### THE PROBLEM
Once you have located the line containing "running_at stalled_sdk j" in the material below, return it exactly along with each line after it through the line containing "destruct (response operation)".

### EXTRACTED INFORMATION
(** The [try] block, case by case. *)
Lemma video_try_completion :
  completion (generateAdVideo_try env sdk fuel prompt base64Image mimeType)
  = match generateVideos sdk req with
    | inl t => Threw t
    | inr started =>
        match completion (poll sdk fuel 0 started) with
        | Returned finished =>
            if Js.truthy (downloadLink_of finished)
            then Returned (Js.interpolate (downloadLink_of finished)
                           ++ "&key=" ++ Js.interpolate (API_KEY env))
            else Threw no_download_link
        | Threw t => Threw t
        | Pending => Pending
        end
    end.
Proof.
  unfold generateAdVideo_try, completion, bind, settle, emit, ret, throw.
  simpl.
  destruct (generateVideos sdk _) as [t|started]; simpl; [reflexivity|].
  destruct (poll sdk fuel 0 started) as [es [finished|t|]]; simpl;
    try reflexivity.
  destruct (Js.truthy (downloadLink_of finished)); reflexivity.
Qed.

(** The whole call, from its [try] block. *)
Lemma video_completion :
  completion (generateAdVideo env sdk ai fuel prompt base64Image mimeType)
  = match completion (generateAdVideo_try env sdk fuel prompt base64Image
                        mimeType) with
    | Returned url => Returned url
    | Threw t => Threw (video_rethrown t)
    | Pending => Pending
    end.
Proof.
  unfold generateAdVideo, try_catch, completion.
  destruct (snd (generateAdVideo_try _ _ _ _ _ _)) as [url|t|] eqn:H;
    try (rewrite H; reflexivity).
  unfold generateAdVideo_catch, video_rethrown, bind, emit, throw. simpl.
  destruct (_ || _); reflexivity.
Qed.

(** A completed operation without a download link: the error raised for
    it is caught by the function's own [catch] and leaves as the generic
    failure. *)
Lemma video_missing_link started finished :
  generateVideos sdk req = inr started ->
  completion (poll sdk fuel 0 started) = Returned finished ->
  Js.truthy (downloadLink_of finished) = false ->
  completion (generateAdVideo env sdk ai fuel prompt base64Image mimeType)
  = Threw video_generation_failed.
Proof.
  intros Hs Hp Hl. rewrite video_completion, video_try_completion.
  rewrite Hs, Hp, Hl. reflexivity.
Qed.

(** While the loop is pending, so is the call. *)
Lemma video_pending started :
  generateVideos sdk req = inr started ->
  completion (poll sdk fuel 0 started) = Pending ->
  completion (generateAdVideo env sdk ai fuel prompt base64Image mimeType)
  = Pending.
Proof.
  intros Hs Hp. rewrite video_completion, video_try_completion.
  rewrite Hs, Hp. reflexivity.
Qed.

End AnyCall.

Lemma stalled_observe j : forall checks operation,
  Js.truthy_bool (done operation) = false ->
  running_at stalled_sdk j checks operation = true.
Proof.
  unfold running_at.
  induction j as [|j IH]; intros checks operation H; simpl.
  - now rewrite H.
  - apply IH. reflexivity.
Qed.

End VideoFacts.

(** ** The download link and its query *)

Module LinkFacts.

Import GeminiService UrlSpec.

(** Where the download link comes from. *)
Lemma downloadLink_of_inv operation link :
  downloadLink_of operation = Some link ->
  exists r gv others v,
    response operation = Some r
    /\ generatedVideos r = Some (gv :: others)
    /\ video gv = Some v
    /\ uri v = Some link.
Proof.
  unfold downloadLink_of.
  destruct (response operation) as [r|] eqn:Hr; [|discriminate].
  destruct (generatedVideos r) as [[|gv others]|] eqn:Hg; try discriminate.
  simpl. destruct (video gv) as [v|] eqn:Hv; [|discriminate].
  intros H. exists r, gv, others, v. repeat split; assumption.
Qed.

Lemma contains_app c a b :
  contains c (a ++ b) = contains c a || contains c b.
Proof.
  induction a as [|x a IH]; simpl; [reflexivity|].
  now rewrite IH, orb_assoc.
Qed.

Lemma before_without c s : contains c s = false -> before c s = s.
Proof.
  induction s as [|x s IH]; simpl; [reflexivity|].
  intros H. apply orb_false_iff in H. destruct H as [Hx Hs].
  rewrite Hx. now rewrite IH.
Qed.

Lemma after_without c s : contains c s = false -> after c s = None.
Proof.
  induction s as [|x s IH]; simpl; [reflexivity|].
  intros H. apply orb_false_iff in H. destruct H as [Hx Hs].
  rewrite Hx. now apply IH.
Qed.

Lemma after_app c a b :
  contains c a = true ->
  exists q, after c a = Some q /\ after c (a ++ b) = Some (q ++ b).
Proof.
  induction a as [|x a IH]; simpl; [discriminate|].
  destruct (Ascii.eqb x c); simpl.
  - intros _. now exists a.
  - exact IH.
Qed.

Lemma pieces_not_empty c s : pieces c s <> [].
Proof.
  destruct s as [|x s]; simpl; [discriminate|].
  destruct (Ascii.eqb x c); [discriminate|].
  destruct (pieces c s); discriminate.
Qed.

Lemma pieces_without c s : contains c s = false -> pieces c s = [s].
Proof.
  induction s as [|x s IH]; simpl; [reflexivity|].
  intros H. apply orb_false_iff in H. destruct H as [Hx Hs].
  rewrite Hx. now rewrite (IH Hs).
Qed.

(** A separator splits: the pieces before it, then the pieces after. *)
Lemma pieces_app c a b :
  pieces c (a ++ String c b) = (pieces c a ++ pieces c b)%list.
Proof.
  induction a as [|x a IH]; simpl.
  - now rewrite Ascii.eqb_refl.
  - destruct (Ascii.eqb x c); [now rewrite IH|].
    rewrite IH. pose proof (pieces_not_empty c a) as Hne.
    destruct (pieces c a) as [|p ps]; [contradiction|reflexivity].
Qed.

(** After a link with a query, [&key=] makes the key a parameter. *)
Lemma key_is_parameter link key :
  contains "?" link = true ->
  contains "#" link = false ->
  contains "#" key = false ->
  contains "&" key = false ->
  has_parameter "key" key (link ++ "&key=" ++ key) = true.
Proof.
  intros Hq Hh Hhk Hak. unfold has_parameter, query_of.
  rewrite before_without.
  - destruct (after_app "?" link ("&key=" ++ key) Hq) as (q & _ & ->).
    change (q ++ "&key=" ++ key) with (q ++ String "&" ("key=" ++ key)).
    rewrite pieces_app, existsb_app.
    rewrite (pieces_without "&" ("key=" ++ key)).
    + simpl. rewrite String.eqb_refl. now rewrite orb_true_r.
    + simpl. exact Hak.
  - rewrite contains_app, Hh. simpl. exact Hhk.
Qed.

(** After a link without a query there is still none. *)
Lemma no_query link key :
  contains "?" link = false ->
  contains "?" key = false ->
  query_of (link ++ "&key=" ++ key) = None.
Proof.
  intros Hq Hqk. unfold query_of. apply after_without.
  assert (H : contains "?" (link ++ "&key=" ++ key) = false).
  { rewrite contains_app, Hq. simpl. exact Hqk. }
  revert H. generalize (link ++ "&key=" ++ key). intros s.
  induction s as [|x s IH]; simpl; [reflexivity|].
  intros H. apply orb_false_iff in H. destruct H as [Hx Hs].
  destruct (Ascii.eqb x "#"); [reflexivity|].
  simpl. rewrite Hx. now apply IH.
Qed.

End LinkFacts.

Module VideoProperties.

Import Effect GeminiService PollSpec UrlSpec Scenarios PollFacts VideoFacts.

(** C1: in every run of the poll loop of [generateAdVideo] the events are
    whole rounds of one ten-second wait followed by one status check (and
    its log line), so there is exactly one status check per elapsed ten
    seconds; the loop returns on the first handle that reports [done],
    after as many rounds as it took status checks to get it, and it returns
    in no other way; and when no handle ever reports [done] the loop has
    not returned after any number of rounds, nor has [generateAdVideo]:
    nothing bounds the wait. *)
Theorem poll_loop_rounds :
  forall sdk started,
    (forall k last fuel,
        (forall j, j < k -> running_at sdk j 0 started = true) ->
        observe sdk k 0 started = inr last ->
        Js.truthy_bool (done last) = true ->
        k <= fuel ->
        completion (poll sdk fuel 0 started) = Returned last
        /\ map tick_of (events (poll sdk fuel 0 started)) = rounds k
        /\ status_checks (events (poll sdk fuel 0 started)) = k
        /\ elapsed (events (poll sdk fuel 0 started))
           = (10000 * Z.of_nat k)%Z)
    /\ (forall fuel last,
          completion (poll sdk fuel 0 started) = Returned last ->
          exists k,
            k <= fuel
            /\ (forall j, j < k -> running_at sdk j 0 started = true)
            /\ observe sdk k 0 started = inr last
            /\ Js.truthy_bool (done last) = true)
    /\ ((forall j, running_at sdk j 0 started = true) ->
        forall fuel,
          completion (poll sdk fuel 0 started) = Pending
          /\ map tick_of (events (poll sdk fuel 0 started)) = rounds fuel
          /\ status_checks (events (poll sdk fuel 0 started)) = fuel
          /\ elapsed (events (poll sdk fuel 0 started))
             = (10000 * Z.of_nat fuel)%Z
          /\ forall env ai prompt base64Image mimeType,
               generateVideos sdk (videoRequest prompt base64Image mimeType)
               = inr started ->
               completion (generateAdVideo env sdk ai fuel prompt base64Image
                             mimeType) = Pending).
Proof.
  intros sdk started. split; [|split].
  - intros k last fuel Hrun Hobs Hdone Hfuel.
    destruct (poll_exits sdk k 0 started last fuel Hrun Hobs Hdone Hfuel)
      as [Hret Hticks].
    repeat split; try assumption.
    + now apply status_checks_rounds.
    + now apply elapsed_rounds.
  - intros fuel last. apply poll_returns_first.
  - intros Hrun fuel.
    destruct (poll_keeps_waiting sdk fuel 0 started Hrun) as [Hp Hticks].
    repeat split; try assumption.
    + now apply status_checks_rounds.
    + now apply elapsed_rounds.
    + intros env ai prompt base64Image mimeType Hs.
      now apply video_pending with (started := started).
Qed.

### THE COMPLETED TASK
  running_at stalled_sdk j checks operation = true.
Proof.
  unfold running_at.
  induction j as [|j IH]; intros checks operation H; simpl.
  - now rewrite H.
  - apply IH. reflexivity.
Qed.

End VideoFacts.

(** ** The download link and its query *)

Module LinkFacts.

Import GeminiService UrlSpec.

(** Where the download link comes from. *)
Lemma downloadLink_of_inv operation link :
  downloadLink_of operation = Some link ->
  exists r gv others v,
    response operation = Some r
    /\ generatedVideos r = Some (gv :: others)
    /\ video gv = Some v
    /\ uri v = Some link.
Proof.
  unfold downloadLink_of.
  destruct (response operation) as [r|] eqn:Hr; [|discriminate].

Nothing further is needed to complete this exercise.